Records shown below:
Lemma create_tcp_no_panic ip port sid self : (create_tcp_proxy_internal ip port sid self).1 <> Panicked.
Proof.
  apply op_bind_no_panic; [apply call_no_panic|]. intros a self1 _. by repeat case_match.
Qed.

(** The round-robin index is that of a pooled handler. *)
Lemma pool_index next (pool : list P) :
  pool <> [] -> exists p, pool !! Z.to_nat (next mod Z.of_nat (length pool)) = Some p.
Proof.
  intros Hne. apply lookup_lt_is_Some. assert (0 < Z.of_nat (length pool)) by (destruct pool; cbn; lia || done).
  pose proof (Z.mod_pos_bound next (Z.of_nat (length pool))). lia.
Qed.

Lemma create_pooled_no_panic lookup e u self :
  pm_udp_pool self <> [] -> (create_pooled_udp_proxy lookup e u self).1 <> Panicked.
Proof.
  intros Hne. unfold create_pooled_udp_proxy. destruct u as [[|c u]|]; [done| |done].
  unfold op_bind, op_lift, op_get, op_panic, op_modify. destruct (socket_addr lookup e); [|done].
  destruct (pool_index (pm_next_pooled self) (pm_udp_pool self) Hne) as [p Hp].
  destruct (Z.of_nat (length (pm_udp_pool self)) =? 0) eqn:E0;
    [destruct (pm_udp_pool self); [done|cbn in E0; lia]|].
  cbn. unfold index. rewrite Hp. unfold on_pool. cbn. rewrite Hp.
  destruct (pool_add_route _ _ _ _) as [added p']. by destruct added as [[]|].
Qed.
End of Records shown.
» **Exercise**
Line by line, output the data precisely as shown above.

» **Exercise answer**
Lemma create_tcp_no_panic ip port sid self : (create_tcp_proxy_internal ip port sid self).1 <> Panicked.
Proof.
  apply op_bind_no_panic; [apply call_no_panic|]. intros a self1 _. by repeat case_match.
Qed.

(** The round-robin index is that of a pooled handler. *)
Lemma pool_index next (pool : list P) :
  pool <> [] -> exists p, pool !! Z.to_nat (next mod Z.of_nat (length pool)) = Some p.
Proof.
  intros Hne. apply lookup_lt_is_Some. assert (0 < Z.of_nat (length pool)) by (destruct pool; cbn; lia || done).
  pose proof (Z.mod_pos_bound next (Z.of_nat (length pool))). lia.
Qed.

Lemma create_pooled_no_panic lookup e u self :
  pm_udp_pool self <> [] -> (create_pooled_udp_proxy lookup e u self).1 <> Panicked.
Proof.
  intros Hne. unfold create_pooled_udp_proxy. destruct u as [[|c u]|]; [done| |done].
  unfold op_bind, op_lift, op_get, op_panic, op_modify. destruct (socket_addr lookup e); [|done].
  destruct (pool_index (pm_next_pooled self) (pm_udp_pool self) Hne) as [p Hp].
  destruct (Z.of_nat (length (pm_udp_pool self)) =? 0) eqn:E0;
    [destruct (pm_udp_pool self); [done|cbn in E0; lia]|].
  cbn. unfold index. rewrite Hp. unfold on_pool. cbn. rewrite Hp.
  destruct (pool_add_route _ _ _ _) as [added p']. by destruct added as [[]|].
Qed.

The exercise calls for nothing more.